__Exercise objective__.
How do the lines below between the ones holding "by apply container_children." and "Lemma insert_alter f", inclusive, read? Give them again exactly, with no other lines.

*** Block opens ***

(** The child becomes the first one. *)
Lemma prepend_rep σ par prv nxt p k d cs c a b e :
  is_container d = true → holds (cells σ) (flat par prv nxt (LT p k d cs)) → holds (cells σ) (flat a b e c) →
  NoDup (p :: placess cs ++ places c) →
  ∃ σ', prepend_node σ p (t_loc c) = Ok σ' ∧ rep (cells σ') par prv nxt (LT p k d (c :: cs)) ∧
    next_loc σ' = next_loc σ ∧ same_but (p :: placess cs ++ places c) (cells σ) (cells σ').
Proof.
  intros Hd Hp Hc Hnd. pose proof (apart_intro _ _ _ Hnd) as [Hpk Hpc Hn1 Hn2 Hdis]. pose proof Hc as Hc0.
  rewrite flat_eq in Hp, Hc. apply holds_cons in Hp as [Hp Hb], Hc as [Hc _]. unfold below in Hb. cbn [t_loc t_kids] in Hp, Hb.
  pose proof (t_loc_place c) as Hq. assert (Hpq : p ≠ t_loc c) by (by intros ->).
  assert (Hfirst : ∀ z, first_loc cs = Some z → z ≠ p ∧ z ∉ places c).
  { intros z Ez%first_loc_place. split; [by intros ->|by apply Hdis]. }
  rewrite (prepend_node_steps σ p (t_loc c) _ _ (first_loc cs) (last_loc cs) Hp Hc Hpq).
  2:{ by apply container_children. }
  2:{ intros z Ez. destruct (Hfirst z Ez) as [? Hzc]. split; [done|]. split; [by intros ->|].
      eapply holds_some; [exact Hb|]. rewrite flats_places. by apply first_loc_place. }
  eexists. split; [done|]. cbn [cells next_loc]. split; [split|split; [done|]].
  - rewrite flat_eq, holds_cons. cbn [t_loc]. split.
    + rewrite lookup_insert_eq. unfold root_node, set_data. cbn [j_parent j_prev j_next j_key j_data t_key t_kind t_kids]. do 2 f_equal.
      rewrite <- (container_with d cs (c :: cs)), last_loc_cons by done. f_equal.
      destruct cs as [|z cs]; [done|]. rewrite last_loc_cons. by destruct (last_loc cs).
    + unfold below. cbn [t_loc t_kids]. rewrite flats_cons, holds_app. split.
      * eapply child_holds; [exact Hc0|done| |].
        -- rewrite lookup_insert_ne, alter_opt_ne, lookup_insert_eq by (done || intros Ez; by apply (Hfirst _ Ez)). by destruct (first_loc cs).
        -- intros x Hx. assert (Hxc : x ∈ places c) by (rewrite places_eq; by right). rewrite places_eq in Hn2. apply NoDup_cons in Hn2 as [Hqn _].
           rewrite lookup_insert_ne, alter_opt_ne, lookup_insert_ne; try done; [by intros <-|intros Ez; by apply (Hfirst _ Ez)|by intros ->].
      * apply holds_insert; [|by rewrite flats_places]. apply (relink_prev _ _ None); [|done].
        apply holds_insert; [done|]. rewrite flats_places. intros Hin. by apply (Hdis (t_loc c)).
  - rewrite places_eq. cbn [t_loc t_kids]. rewrite placess_cons. by rewrite (Permutation_app_comm (places c)).
  - intros x [Hxp [Hxk Hxc]%not_elem_of_app]%not_elem_of_cons.
    rewrite lookup_insert_ne, alter_opt_ne, lookup_insert_ne; [done|by intros <-|intros Ez%first_loc_place; done|done].
Qed.

(** ** Removing *)
Lemma insert_alter f z nz (m : gmap loc JsonNode) : m !! z = Some nz → <[z := f nz]> m = alter f z m.
Proof. intros Hz. apply map_eq. intros i. destruct (decide (i = z)) as [->|]; [by rewrite lookup_insert_eq, lookup_alter_eq, Hz|by rewrite lookup_insert_ne, lookup_alter_ne]. Qed.

Lemma with_same d h t : children d = Ok (h, t) → with_children d h t = d.
Proof. by destruct d; intros [= -> ->]. Qed.
Lemma esc_high c : 0x80 ≤ c → esc c = [c].
Proof. intros Hc. unfold esc. zbool. Qed.

Lemma escapes_high s : Forall (λ c, 0x80 ≤ c) s → escapes s = s.
Proof. unfold escapes. induction 1 as [|c s Hc _ IH]; [done|]. cbn [fmap list_fmap concat]. by rewrite esc_high, IH by done. Qed.

Lemma escapes_app a b : escapes (a ++ b) = escapes a ++ escapes b.
Proof. unfold escapes. by rewrite fmap_app, concat_app. Qed.

Lemma escapes_single c : escapes [c] = esc c.
Proof. apply app_nil_r. Qed.

(** The first byte of a character beyond ASCII. *)
Lemma utf8_high_head u rest : scalar u → 0x7F < u → ∃ c s, utf8 u ++ rest = c :: s ∧ 0x80 ≤ c.
Proof.
  intros Hu Hl. pose proof (utf8_high u Hu Hl) as Hh. pose proof (utf8_length u) as Hlen.
  destruct (utf8 u) as [|c s]; [unfold zlen in Hlen; cbn in Hlen; lia|]. apply Forall_cons in Hh as [Hc _]. by exists c, (s ++ rest).
Qed.

Lemma zlen_take_drop {A} (a b : list A) : take (Z.to_nat (zlen a)) (a ++ b) = a ∧ drop (Z.to_nat (zlen a)) (a ++ b) = b.
Proof. unfold zlen. rewrite Nat2Z.id. by rewrite take_app_length, drop_app_length. Qed.

(** One round of [emit_string]. *)
Lemma emit_char_ok u rest : char_ok u →
  emit_char false (utf8 u ++ rest) = Ok (escapes (utf8 u), rest) ∧ zlen (escapes (utf8 u)) ≤ 12.
Proof.
  intros [Hu H0]. destruct (Z.le_gt_cases u 0x7F) as [Hl|Hl].
  - rewrite utf8_ascii, escapes_single by done. pose proof (validate_utf8 u rest Hu) as Hv. pose proof (read_utf8 u rest Hu) as Hr.
    rewrite utf8_ascii in Hv, Hr by done. change (zlen [u]) with 1 in Hv, Hr. unfold emit_char, esc. cbn [app getc mbind res_bind] in *.
    do 7 (match goal with |- context [if ?a =? ?b then _ else _] => destruct (Z.eqb_spec a b) as [?|?]; [done|] end).
    rewrite Hv. cbn [mbind res_bind Z.eqb]. rewrite andb_false_r, orb_false_r. destruct (Z.ltb_spec u 0x1F) as [H1|H1]; [|done].
    rewrite Hr. cbn [mbind res_bind]. rewrite (proj2 (Z.leb_le u 0xFFFF)) by lia. unfold write_u, u16.
    destruct Hu as [Hu _]. rewrite Z.mod_small, hex4_write by lia. done.
  - rewrite (escapes_high _ (utf8_high u Hu Hl)). split; [|pose proof (utf8_length u); lia].
    pose proof (validate_utf8 u rest Hu) as Hv. pose proof (utf8_length u). destruct (zlen_take_drop (utf8 u) rest) as [Et Ed].
    destruct (utf8_high_head u rest Hu Hl) as (c & s & E & Hc).
    unfold emit_char. rewrite E in *. cbn [getc mbind res_bind]. 
    rewrite !(proj2 (Z.eqb_neq c _)) by lia. rewrite Hv. cbn [mbind res_bind]. rewrite (proj2 (Z.eqb_neq (zlen _) 0)) by lia.
    rewrite (proj2 (Z.ltb_ge c 0x1F)), andb_false_r by lia. cbn [orb]. by rewrite Et, Ed.
Qed.

(** ** Strings and numbers *)
Section emit.
Context `{AllocTotal}.
(* ===== verification/JsonText.v ===== *)
(** * The characters of written texts

    A written text is made of bytes other than the null, so that it is a C string;
    with that, [json_stringify] returns the text of the value. *)
From Stdlib Require Import Strings.String.
From stdpp Require Import gmap.
From S2P Require Import Prelude.
From S2P Require Import Rule.
From S2P Require Import Scanf.
From S2P Require Import CString.
From S2P Require Import Double.
From S2P Require Import Utf8.
From S2P Require Import JsonNum.
From S2P Require Import JsonStore.
From S2P Require Import JsonRep.
From S2P Require Import JsonBuf.
From S2P Require Import Json.
From S2P Require Import JsonRead.
From S2P Require Import JsonBuild.
From S2P Require Import JsonPrint.
From S2P Require Import JsonRound.
#[local] Open Scope Z_scope.

(** ** The characters of written texts *)
Definition written (c : Z) : Prop := 0 < c < 256.
Abbreviation all_written := (Forall written).

Lemma written_no_null s : all_written s → no_null s.
Proof. intros Hs. eapply Forall_impl; [exact Hs|]. unfold written. cbv beta. lia. Qed.
Lemma written_bytes s : all_written s → Forall byte_ok s.
Proof. intros Hs. eapply Forall_impl; [exact Hs|]. unfold written, byte_ok. lia. Qed.
Lemma written_cons c s : written c → all_written s → all_written (c :: s).
Proof. by constructor. Qed.
Lemma written_app s t : all_written s → all_written t → all_written (s ++ t).
Proof. intros ? ?. by apply Forall_app. Qed.
Lemma written_lit s : forallb (λ c, (0 <? c) && (c <? 256)) s = true → all_written s.
Proof. intros Hs. apply Forall_forall. intros c Hc. rewrite forallb_forall in Hs. specialize (Hs c). rewrite <- list_elem_of_In in Hs. specialize (Hs Hc). unfold written. lia. Qed.

Lemma digits_written fuel n : 0 ≤ n → all_written (digits 10 fuel n).
Proof.
  assert (Hd : ∀ d, 0 ≤ d < 10 → written (digit_char d)) by (intros d Hd; unfold written, digit_char; rewrite (proj2 (Z.ltb_lt _ _)) by lia; lia).
  revert n. induction fuel as [|fuel IH]; intros n Hn; [constructor|]. cbn [digits]. destruct (Z.ltb_spec n 10).
  - apply written_cons; [apply Hd; lia|constructor].
  - apply written_app; [apply IH, Z.div_pos; lia|]. apply written_cons; [|constructor]. apply Hd, Z.mod_pos_bound. lia.
Qed.

Lemma fixed_written k n : all_written (fixed_digits k n).
Proof.
  revert n. induction k as [|k IH]; intros n; [constructor|]. cbn [fixed_digits]. apply written_app; [apply IH|].
  apply written_cons; [|constructor]. unfold written. pose proof (Z.mod_pos_bound n 10 ltac:(lia)). lia.
Qed.

Lemma trim_written s : all_written s → all_written (trim_zeros s).
Proof.
  induction 1 as [|c s Hc _ IH]; [constructor|]. cbn [trim_zeros]. destruct (trim_zeros s); [destruct (c =? 48); [constructor|by apply written_cons]|].
  by constructor.
Qed.

Lemma point_written s : all_written s → all_written (point_frac s).
Proof. intros Hs%trim_written. unfold point_frac. destruct (trim_zeros s); [constructor|]. by apply written_cons. Qed.

Lemma sixteen_nonneg n d q x : 0 ≤ n → 0 < d → sixteen n d = (q, x) → 0 ≤ q.
Proof.
  intros Hn Hd. unfold sixteen, scale10. intros E.
  assert (Hr : ∀ a b, 0 ≤ a → 0 < b → 0 ≤ round_div a b).
  { intros a b Ha Hb. unfold round_div. pose proof (Z.div_pos a b Ha Hb). repeat case_match; lia. }
  destruct (Z.leb_spec 0 (15 - dec_exp n d)) as [Hk|Hk].
  - assert (0 < 10 ^ (15 - dec_exp n d)) by (apply Z.pow_pos_nonneg; lia).
    specialize (Hr (n * 10 ^ (15 - dec_exp n d)) d ltac:(nia) Hd). destruct (_ =? _); injection E as <- <-; lia.
  - assert (0 < 10 ^ (- (15 - dec_exp n d))) by (apply Z.pow_pos_nonneg; lia).
    specialize (Hr n (d * 10 ^ (- (15 - dec_exp n d))) Hn ltac:(nia)). destruct (_ =? _); injection E as <- <-; lia.
Qed.

Lemma g16_written n d : 0 ≤ n → 0 < d → all_written (print_g16 n d).
Proof.
  intros Hn Hd. unfold print_g16. destruct (sixteen n d) as [q x] eqn:E. pose proof (sixteen_nonneg n d q x Hn Hd E) as Hq.
  destruct ((-4 <=? x) && (x <? 16)) eqn:Ex.
  - assert (0 < 10 ^ (15 - x)) by (apply Z.pow_pos_nonneg; lia).
    apply written_app; [apply digits_written, Z.div_pos; lia|]. apply point_written, fixed_written.
  - apply written_app; [apply digits_written, Z.div_pos; lia|]. apply written_app; [apply point_written, fixed_written|].
    unfold print_exp. apply written_cons; [done|]. apply written_cons; [by destruct (x <? 0)|].
    destruct (Z.ltb_spec (Z.abs x) 10); [|apply digits_written; lia].
    repeat (apply written_cons; [unfold written; lia|]). constructor.
Qed.

Lemma sprintf_written d : all_written (sprintf_g16 d).
Proof.
  assert (Hs : ∀ neg : bool, all_written (if neg then [45] else [])) by (intros []; by apply written_lit).
  destruct d as [neg|neg| |neg m e]; cbn [sprintf_g16]; [apply written_app; [done|by apply written_lit]..|by apply written_lit|].
  apply written_app; [done|]. destruct (Z.leb_spec 0 e).
  - apply g16_written; [|lia]. assert (0 < 2 ^ e) by (apply Z.pow_pos_nonneg; lia). nia.
  - apply g16_written; [lia|]. apply Z.pow_pos_nonneg; lia.
Qed.

Lemma num_text_written d : all_written (num_text d).
Proof. unfold num_text. destruct (number_is_valid _) as [[]|]; [apply sprintf_written|by apply written_lit..]. Qed.

Lemma hex_char_written d : 0 ≤ d < 16 → written (hex_char d).
Proof. intros Hd. unfold hex_char, written. destruct (d <? 10); lia. Qed.

Lemma esc_written c : written c → all_written (esc c).
Proof.
  intros Hc. unfold esc. repeat (match goal with |- context [if ?b then _ else _] => destruct b; [first [by apply written_lit|idtac]|] end).
  - apply written_cons; [done|]. apply written_cons; [done|]. unfold hex4.
    repeat (apply written_cons; [apply hex_char_written, Z.mod_pos_bound; lia|]). constructor.
  - by apply written_cons.
Qed.

Lemma quote_written s : utf8_text s → all_written (quote s).
Proof.
  intros (us & Hus & ->). apply written_cons; [done|]. apply written_app; [|by apply written_lit].
  assert (Hw : all_written (utf8s us)).
  { pose proof (utf8s_no_null us Hus) as Hn. pose proof (utf8s_bytes us Hus) as Hb. unfold no_null in Hn.
    rewrite Forall_forall in *. intros c Hc. specialize (Hn c Hc). specialize (Hb c Hc). unfold byte_ok, written in *. lia. }
  unfold escapes. induction Hw as [|c s Hc _ IH]; [constructor|]. cbn [fmap list_fmap concat]. apply written_app; [by apply esc_written|done].
Qed.

Lemma join_written sep xs : all_written sep → Forall all_written xs → all_written (join sep xs).
Proof.
  intros Hs. induction 1 as [|x xs Hx Hxs IH]; [constructor|]. destruct Hxs as [|y xs Hy Hxs]; [done|].
  rewrite join_cons. by repeat apply written_app.
Qed.

(** An indentation of characters. *)
Definition style_written (style : option str) : Prop := ∀ sp, style = Some sp → all_written sp.

Lemma gap_written style lvl : style_written style → all_written (gap style lvl).
Proof.
  intros Hs. destruct style as [sp|]; [|constructor]. apply written_cons; [done|]. unfold indent.
  induction lvl as [|lvl IH]; [constructor|]. cbn [replicate concat]. apply written_app; [by apply Hs|done].
Qed.

Lemma wrap_written open close style lvl xs : written open → written close → style_written style → Forall all_written xs →
  all_written (wrap open close style lvl xs).
Proof.
  intros Ho Hc Hs Hxs. assert (H1 : all_written [close]) by (by apply written_cons).
  destruct Hxs as [|x xs Hx Hxs]; cbn [wrap]; [by apply written_cons|]. apply written_cons; [done|].
  apply written_app; [by apply gap_written|]. apply written_app; [|apply written_app; [by apply gap_written|done]].
  apply join_written; [|by constructor]. apply written_cons; [done|by apply gap_written].
Qed.

Lemma render_written style v : style_written style → ∀ lvl, good v → all_written (render style lvl v).
Proof.
  intros Hs. induction v as [|[]|s|d|vs IH|ms IH] using json_nested_ind; intros lvl Hg; cbn [render]; try by apply written_lit.
  - inversion_clear Hg. by apply quote_written.
  - apply num_text_written.
  - inversion_clear Hg as [| | | |? Hvs|]. apply wrap_written; [done..|]. rewrite Forall_forall in IH, Hvs. apply Forall_forall. intros x Hx.
    rewrite list_elem_of_In, in_map_iff in Hx. destruct Hx as (v & <- & Hv). rewrite <- list_elem_of_In in Hv. by apply IH; [|apply Hvs].
  - inversion_clear Hg as [| | | | |? Hms]. apply wrap_written; [done..|]. rewrite Forall_forall in IH, Hms. apply Forall_forall. intros x Hx.
    rewrite list_elem_of_In, in_map_iff in Hx. destruct Hx as (m & <- & Hm). rewrite <- list_elem_of_In in Hm. destruct (Hms m Hm) as [Hk Hv].
    apply written_app; [by apply quote_written|]. apply written_app; [by destruct style; apply written_lit|]. by apply IH.
Qed.

(** ** [json_stringify] *)

(** An indentation that the writer can use. *)
Definition style_ok (style : option str) : Prop := ∀ sp, style = Some sp → all_written sp ∧ zlen sp < 2 ^ 31.

Lemma stringify_rep `{AllocTotal} σ par prv nxt t style :
  rep (cells σ) par prv nxt t → formed t → good (val t) → style_ok style → zlen (render style 0 (val t)) ≤ text_max →
  json_stringify σ (t_loc t) style = Ok (render style 0 (val t)).
Proof.
  intros Hr Hf Hg Hs Hl. assert (Hw : writable σ (size (cells σ)) t).
  { split; [done|]. split; [done|]. split; [by exists par, prv, nxt|by eapply rep_size]. }
  assert (Hn : no_null (render style 0 (val t))).
  { apply written_no_null, render_written; [|done]. intros sp E. by apply (Hs sp E). }
  unfold json_stringify. destruct style as [sp|].
  - apply (emits_finish (λ sb, emit_value_indented (size (cells σ)) sp 0 σ sb (t_loc t))); [|done|done].
    apply (value_indented_emits (size (cells σ)) σ sp (proj2 (Hs sp eq_refl)) 0 t Hw).
  - apply (emits_finish (λ sb, emit_value (size (cells σ)) σ sb (t_loc t))); [|done|done].
    apply (value_emits (size (cells σ)) σ 0 t Hw).
Qed.

Lemma encode_string_ok `{AllocTotal} s : utf8_text s → zlen (quote s) ≤ text_max → json_encode_string s = Ok (quote s).
Proof.
  intros Hs Hl. apply (emits_finish (λ sb, emit_string sb s)); [by apply emits_string|done|]. by apply written_no_null, quote_written.
Qed.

*** Block closes ***

__Reply__.
  2:{ by apply container_children. }
  2:{ intros z Ez. destruct (Hfirst z Ez) as [? Hzc]. split; [done|]. split; [by intros ->|].
      eapply holds_some; [exact Hb|]. rewrite flats_places. by apply first_loc_place. }
  eexists. split; [done|]. cbn [cells next_loc]. split; [split|split; [done|]].
  - rewrite flat_eq, holds_cons. cbn [t_loc]. split.
    + rewrite lookup_insert_eq. unfold root_node, set_data. cbn [j_parent j_prev j_next j_key j_data t_key t_kind t_kids]. do 2 f_equal.
      rewrite <- (container_with d cs (c :: cs)), last_loc_cons by done. f_equal.
      destruct cs as [|z cs]; [done|]. rewrite last_loc_cons. by destruct (last_loc cs).
    + unfold below. cbn [t_loc t_kids]. rewrite flats_cons, holds_app. split.
      * eapply child_holds; [exact Hc0|done| |].
        -- rewrite lookup_insert_ne, alter_opt_ne, lookup_insert_eq by (done || intros Ez; by apply (Hfirst _ Ez)). by destruct (first_loc cs).
        -- intros x Hx. assert (Hxc : x ∈ places c) by (rewrite places_eq; by right). rewrite places_eq in Hn2. apply NoDup_cons in Hn2 as [Hqn _].
           rewrite lookup_insert_ne, alter_opt_ne, lookup_insert_ne; try done; [by intros <-|intros Ez; by apply (Hfirst _ Ez)|by intros ->].
      * apply holds_insert; [|by rewrite flats_places]. apply (relink_prev _ _ None); [|done].
        apply holds_insert; [done|]. rewrite flats_places. intros Hin. by apply (Hdis (t_loc c)).
  - rewrite places_eq. cbn [t_loc t_kids]. rewrite placess_cons. by rewrite (Permutation_app_comm (places c)).
  - intros x [Hxp [Hxk Hxc]%not_elem_of_app]%not_elem_of_cons.
    rewrite lookup_insert_ne, alter_opt_ne, lookup_insert_ne; [done|by intros <-|intros Ez%first_loc_place; done|done].
Qed.

(** ** Removing *)
Lemma insert_alter f z nz (m : gmap loc JsonNode) : m !! z = Some nz → <[z := f nz]> m = alter f z m.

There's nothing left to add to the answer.